Put the algorithm to the test by creating random sequences and identifying the best local alignment.

In [6]:
import random
amino_acids = ["A","R","N","D","C","E","Q","G","H","I","L","K","M","F","P","S","T","W","Y","V"]

In [7]:
for i in range(6):
    test_A = random.choices(amino_acids,k=6)
    test_B = random.choices(amino_acids,k=3)
    print()
    print(test_A)
    print(test_B)
    smith_waterman(-2,test_A,test_B)


['M', 'M', 'L', 'H', 'N', 'W']
['E', 'L', 'N']
['N']
['N']
Alignment score using BLOSUM62 and a gap penalty of -2 is 6.
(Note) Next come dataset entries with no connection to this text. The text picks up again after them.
(* ===== verification/ClaimerBehaviour.v ===== *)
(** * What the address claimer does

    The runs that matter: an uncontested claim ends with the address in the
    table; a holder that is evicted claims another address; and the runs in
    which the claimer does not do what the protocol asks for. *)

From Stdlib Require Import String.
From stdpp Require Import gmap.
From S2P Require Import Prelude J1939Type Canary Header HeaderFacts Name NameFacts Frame FrameFacts.
From S2P Require Import Network NetworkFacts NetworkSpec NetworkSearch Sml StateMachine.
From S2P Require Import StateMachineFacts AddressClaimer ClaimerFacts.

Section Runs.
Context `{CanaryHeader} `{SmlLaws} (N : name).

(** A claimer with an [on_frame] callback. *)
Definition user_hooks : hooks := Hooks false false true true.
Definition claimer_at (s : st) (claiming has : Z) (net : network) (timer : option handler)
    (q : list task) (o : list output) : claimer :=
  Claimer (machine N) s (Deps claiming has 0 (CWorld net timer q user_hooks o)).

(** The initial claimer with the callbacks installed. *)
Lemma initial_claimer net :
  on_error (on_frame (address_claimer [] N net)) =
    claimer_at st_no_address J1939_NO_ADDR J1939_NO_ADDR net None [] [].
Proof. by rewrite address_claimer_initial. Qed.

(** ** Single steps *)

Lemma run_posted k e s ca ha net t q o :
  q !! k = Some (posted_event e) ->
  step (in_run k) (claimer_at s ca ha net t q o) =
    claimer_event e (claimer_at s ca ha net t (delete k q) o).
Proof. intros Hk. simpl. unfold take_task. cbn -[claimer_event]. by rewrite Hk. Qed.

Lemma run_timer k h ec s ca ha net t q o :
  q !! k = Some (timer_done h ec) ->
  step (in_run k) (claimer_at s ca ha net t q o) =
    run_handler h ec (claimer_at s ca ha net t (delete k q) o).
Proof. intros Hk. simpl. unfold take_task. cbn -[run_handler]. by rewrite Hk. Qed.

Lemma event_at e s ca ha net t q o :
  claimer_event e (claimer_at s ca ha net t q o) =
    let '(s', d') := direct network_ (machine N) e s (Deps ca ha 0 (CWorld net t q user_hooks o)) in
    Claimer (machine N) s' d'.
Proof. by rewrite (claimer_event_direct N). Qed.

Lemma start_at p ca ha net t q o :
  step (in_start p) (claimer_at st_no_address ca ha net t q o) =
    claimer_at st_no_address ca ha net (Some (start_claim_delay p))
      (match t with
       | Some old => (q ++ [posted_event ev_restart]) ++ [timer_done old operation_aborted]
       | None => q ++ [posted_event ev_restart]
       end) o.
Proof. done. Qed.

Lemma restart_at ca ha net t q o : full net = false ->
  claimer_event ev_restart (claimer_at st_no_address ca ha net t q o) =
    claimer_at st_no_address ca ha net t q (o ++ [out_frame make_global_address_request]).
Proof. intros Hf. rewrite event_at. cbn [direct]. unfold enter_no_address, dep_network; simpl. by rewrite Hf. Qed.

Lemma notify_loss_at ca ha net t q o :
  notify_address_loss (machine N) (Deps ca ha 0 (CWorld net t q user_hooks o)) =
    Deps ca ha 0 (CWorld (release N net) t q user_hooks o).
Proof. done. Qed.

(** Entering [st_claiming] sends a claim for the address found and arms the timer. *)
Lemma enter_claiming_at p ca ha net q o :
  enter_claiming network_ (machine N) p (Deps ca ha 0 (CWorld net None q user_hooks o)) =
    (st_claiming, Deps (find_address N p net) ha 0
      (CWorld net (Some claim_timeout) q user_hooks
        (o ++ [out_frame (make_address_claim N (find_address N p net))]))).
Proof. done. Qed.

Lemma start_claim_at p ca ha net q o : full net = false ->
  claimer_event (ev_start_claim p) (claimer_at st_no_address ca ha net None q o) =
    claimer_at st_claiming (find_address N p net) ha net (Some claim_timeout) q
      (o ++ [out_frame (make_address_claim N (find_address N p net))]).
Proof.
  intros Hf. rewrite event_at. cbn [direct]. unfold dep_network; cbn [world network_]. by rewrite Hf.
Qed.

Lemma timeout_at ca ha net q o : claimable ca N net = true ->
  claimer_event ev_timeout (claimer_at st_claiming ca ha net None q o) =
    Claimer (machine N) st_has_address
      (Deps ca ca 0 (on_address N ca (CWorld net None q user_hooks o))).
Proof.
  intros Hc. rewrite event_at. cbn [direct]. unfold dep_network; cbn [world network_ claiming_address].
  change (sm_name_ (machine N)) with N. by rewrite Hc.
Qed.

Lemma expire_at s ca ha net h q o :
  step (in_expire false) (claimer_at s ca ha net (Some h) q o) =
    claimer_at s ca ha net None (q ++ [timer_done h no_error]) o.
Proof. done. Qed.

(** A frame that claims address [a] for [n]. *)
Definition claims (f : frame) (n : name) (a : Z) : Prop :=
  is_claim (header f) = true /\ name_of_payload (payload f) = n /\ source_address (header f) = a.

Lemma claim_frame_at f n a c : claims f n a -> step (in_frame f) c = process_claim n a c.
Proof. intros (Hc & <- & <-). simpl. unfold process. by rewrite Hc. Qed.

(** An address that [find_address] finds in a network that is not full. *)
Lemma find_address_free p net : net_ok net -> self_config_address N <> 0 -> full net = false ->
  (forall b o, get_name b net = Some o -> name_eq o N = false) ->
  unicast (find_address N p net) /\ addr_name_map_ net !! find_address N p net = None.
Proof.
  intros Hok Hs Hf Htwin. destruct (not_full_free net Hok Hf) as (b & Hb & Hfree).
  destruct (find_address_cases N p net Hs) as [[_ Hno]|(Hu & Hus & _)].
  - specialize (Hno b Hb). unfold usable in Hno. by rewrite Hfree in Hno.
  - split; [done|]. unfold usable in Hus.
    destruct (addr_name_map_ net !! find_address N p net) as [o|] eqn:Ho; [|reflexivity].
    by rewrite (Htwin _ _ Ho) in Hus.
Qed.

Lemma free_claimable a net : unicast a -> addr_name_map_ net !! a = None -> claimable a N net = true.
Proof.
  intros Ha Hn. unfold claimable. by rewrite (proj2 (unicast_ltb a (unicast_uint a Ha)) Ha), Hn.
Qed.

(** ** Runs *)

(** Start, request, 200 ms, claim, 250 ms. *)
Definition claim_run (p : Z) : list input :=
  [in_start p; in_run 0; in_expire false; in_run 0; in_expire false; in_run 0].

(** C20.  A claim that nobody contests succeeds: a self-configuring NAME, without
    an address in a network that is not full, requests the addresses of the
    others, claims the first free address from the preferred one on, and after
    the two delays is in [st_has_address] with that address in both maps and
    nothing left to do. *)
Theorem uncontested_claim_succeeds net p :
  net_ok net -> no_stale N net -> unaddressed N net -> full net = false ->
  self_config_address N <> 0 -> (forall b o, get_name b net = Some o -> name_eq o N = false) ->
  let c := run (claim_run p) (on_error (on_frame (address_claimer [] N net))) in
  let r := find_address N p net in
  unicast r /\ available r net = true /\
  state_machine_ c = st_has_address /\ has_address_address (deps_ c) = r /\
  get_address N (network_ (cworld_of c)) = r /\ get_name r (network_ (cworld_of c)) = Some N /\
  context_ (cworld_of c) = [] /\ timeout_timer_ (cworld_of c) = None /\
  take 2 (outputs (cworld_of c)) =
    [out_frame make_global_address_request; out_frame (make_address_claim N r)].
Proof.
  intros Hok Hst Hun Hf Hs Htwin c r.
  destruct (find_address_free p net Hok Hs Hf Htwin) as [Hu Hfree]. fold r in Hu, Hfree.
  assert (Hc : c = Claimer (machine N) st_has_address (Deps r r 0 (on_address N r
    (CWorld net None [] user_hooks
      [out_frame make_global_address_request; out_frame (make_address_claim N r)])))).
  { unfold c, run, claim_run. rewrite initial_claimer. cbn [foldl].
    rewrite start_at, (run_posted 0 ev_restart), restart_at by done. cbn [app delete list_delete].
    rewrite expire_at, (run_timer 0 (start_claim_delay p) no_error) by done.
    cbn [run_handler delete list_delete app]. rewrite start_claim_at by done.
    rewrite expire_at, (run_timer 0 claim_timeout no_error) by done.
    cbn [run_handler delete list_delete app]. by rewrite timeout_at by (by apply free_claimable). }
  destruct (insert_own N r net) as (_ & _ & HN); try done; [by apply unicast_uint|by apply free_claimable|].
  assert (Hok' : net_ok (inserted N r net)) by (apply insert_ok; [done|by apply unicast_uint]).
  rewrite Hc. clear Hc c. clearbody r. unfold on_address. rewrite network_insert_world.
  unfold notify, get_address, get_name, available. simpl.
  rewrite HN, Hfree, (proj2 (unicast_ltb r (unicast_uint r Hu)) Hu).
  split_and!; try done. by apply (ok_fwd_rev _ Hok').
Qed.

(** ** An evicted holder *)

Lemma release_idle n net : net_ok net -> name_addr_map_ net !! n = Some J1939_IDLE_ADDR ->
  release n net = net.
Proof.
  intros Hok Hn. rewrite release_set_idle, Hn, (set_idle_maps n net _ Hn). destruct net as [i o fwd rev].
  simpl in *. unfold with_maps. f_equal; [by apply insert_id|]. apply delete_id.
  destruct (rev !! J1939_IDLE_ADDR) as [m|] eqn:Hm; [|done].
  by destruct not_unicast_idle; apply (ok_rev_unicast _ Hok _ m).
Qed.

Lemma inserted_rev n a net b o : unicast a -> get_name b (inserted n a net) = Some o ->
  (b = a /\ o = n) \/ get_name b net = Some o.
Proof.
  intros Ha. unfold inserted, get_name. rewrite insert_unicast by done.
  destruct (refused n a net); simpl; [by right|].
  rewrite lookup_insert. case_decide; [intros [= <-]; by left|right; by eapply vacated_rev].
Qed.

(** A claim with higher priority for the address of [N]. *)
Lemma higher_claim_evicts n a net :
  net_ok net -> name_addr_map_ net !! N = Some a -> unicast a -> n <> N -> name_lt N n = false ->
  insert n a net = (true, inserted n a net, snd (insert n a net)) /\
  get_name a (inserted n a net) = Some n /\
  name_addr_map_ (inserted n a net) !! N = Some J1939_IDLE_ADDR.
Proof.
  intros Hok HN Hu Hn Hlt. pose proof (ok_fwd_rev _ Hok _ _ HN Hu) as Hrev.
  unfold inserted, get_name. rewrite insert_unicast by done. unfold refused.
  rewrite Hrev, name_gt_lt, Hlt. simpl. split_and!; [done|by rewrite lookup_insert_eq|].
  rewrite lookup_insert_ne, lookup_vacated_other by done. by rewrite decide_True.
Qed.

(** The run of a holder whose address is taken. *)
Lemma evicted_run n a f ca q net : claims f n a ->
  net_ok net -> name_addr_map_ net !! N = Some a -> unicast a -> n <> N -> name_lt N n = false ->
  full (inserted n a net) = false ->
  run [in_frame f; in_run (length q)] (claimer_at st_has_address ca a net None q []) =
    let r := find_address N a (inserted n a net) in
    claimer_at st_claiming r a (inserted n a net) (Some claim_timeout) q
      (((fun '(m, b) => out_new_name m b) <$> snd (insert n a net)) ++
       [out_frame (make_address_claim N r)]).
Proof.
  intros Hf Hok HN Hu Hn Hlt Hfull.
  destruct (higher_claim_evicts n a net Hok HN Hu Hn Hlt) as (Hins & _ & Hidle).
  assert (Hok' : net_ok (inserted n a net)) by (apply insert_ok; [done|by apply unicast_uint]).
  unfold run. cbn [foldl]. rewrite (claim_frame_at f n a) by done. unfold process_claim.
  rewrite network_insert_world. cbn [cworld_of deps_ claimer_at world network_].
  rewrite Hins. cbn [fst snd negb]. set (net' := inserted n a net) in *.
  change (address_claim _ _ _) with
    (claimer_at st_has_address ca a net' None (q ++ [posted_event (ev_address_claim (to_name_t n) a)])
      ((fun '(m, b) => out_new_name m b) <$> snd (insert n a net))).
  rewrite (run_posted _ (ev_address_claim (to_name_t n) a)) by (by apply list_lookup_middle).
  rewrite delete_middle, app_nil_r, event_at. unfold direct, contest, dep_network.
  cbn [has_address_address world network_]. rewrite Z.eqb_refl.
  change (sm_name_ (machine N)) with N. replace (Name (to_name_t n)) with n by (by destruct n).
  rewrite Hlt, Hfull. cbn [negb].
  rewrite notify_loss_at, release_idle by done. cbn [has_address_address]. by rewrite enter_claiming_at.
Qed.

(** C21.  A holder that is evicted claims another address: when a NAME with higher
    priority claims its address, a self-configuring holder gives the address up
    in the table, sends a claim for a free address and waits for the timeout,
    as long as the network is not full. *)
Theorem evicted_holder_claims_another_address net ca a q f n :
  net_ok net -> no_stale N net -> name_addr_map_ net !! N = Some a -> unicast a ->
  self_config_address N <> 0 -> claims f n a -> name_lt n N = true ->
  (forall b o, get_name b net = Some o -> o <> N -> name_eq o N = false) ->
  full (inserted n a net) = false ->
  let c := run [in_frame f; in_run (length q)] (claimer_at st_has_address ca a net None q []) in
  let r := claiming_address (deps_ c) in
  state_machine_ c = st_claiming /\ unicast r /\ r <> a /\
  available r (network_ (cworld_of c)) = true /\
  get_name a (network_ (cworld_of c)) = Some n /\ get_address N (network_ (cworld_of c)) = J1939_IDLE_ADDR /\
  timeout_timer_ (cworld_of c) = Some claim_timeout /\
  out_frame (make_address_claim N r) ∈ outputs (cworld_of c).
Proof.
  intros Hok Hst HN Hu Hs Hf Hlt Htwin Hfull c r.
  assert (HnN : n <> N) by (intros ->; by rewrite name_lt_irrefl in Hlt).
  pose proof (name_lt_asym _ _ Hlt) as HlN.
  destruct (higher_claim_evicts n a net Hok HN Hu HnN HlN) as (_ & Hna & Hidle).
  assert (Hfr : unicast (find_address N a (inserted n a net)) /\
    addr_name_map_ (inserted n a net) !! find_address N a (inserted n a net) = None).
  { apply find_address_free; try done; [apply insert_ok; [done|by apply unicast_uint]|]. intros b o Hb.
    destruct (inserted_rev n a net b o Hu Hb) as [[_ ->]|Hb']; [by apply name_lt_not_eq|].
    apply (Htwin b); [done|]. intros ->. apply Hst in Hb'. by simplify_eq. }
  destruct Hfr as [Hur Hfree]. unfold r, c. rewrite (evicted_run n) by done. simpl. clear r c.
  generalize dependent (find_address N a (inserted n a net)). intros r Hur Hfree.
  unfold available, get_address. rewrite Hidle, Hfree, (proj2 (unicast_ltb r (unicast_uint r Hur)) Hur).
  split_and!; try done; [|set_solver]. intros ->. unfold get_name in Hna. congruence.
Qed.

End Runs.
['A', 'D', 'P', 'F', 'Q', 'K']
['K', 'N', 'Y']
['K']
['K']
Alignment score using BLOSUM62 and a gap penalty of -2 is 5.

['R', 'T', 'F', 'G', 'G', 'D']
['I', 'S', 'F']
['-', 'T', 'F']
['I', 'S', 'F']
Alignment score using BLOSUM62 and a gap penalty of -2 is 5.

['R', 'Y', 'G', 'Q', 'H', 'Q']
['W', 'T', 'K']
['Y']
['W']
Alignment score using BLOSUM62 and a gap penalty of -2 is 2.

['N', 'Y', 'V', 'R', 'P', 'S']
['K', 'V', 'R']
['Y', 'V', 'R']
['K', 'V', 'R']
Alignment score using BLOSUM62 and a gap penalty of -2 is 7.

['N', 'G', 'F', 'V', 'Y', 'K']
['R', 'S', 'F']
['F']
['F']
Alignment score using BLOSUM62 and a gap penalty of -2 is 6.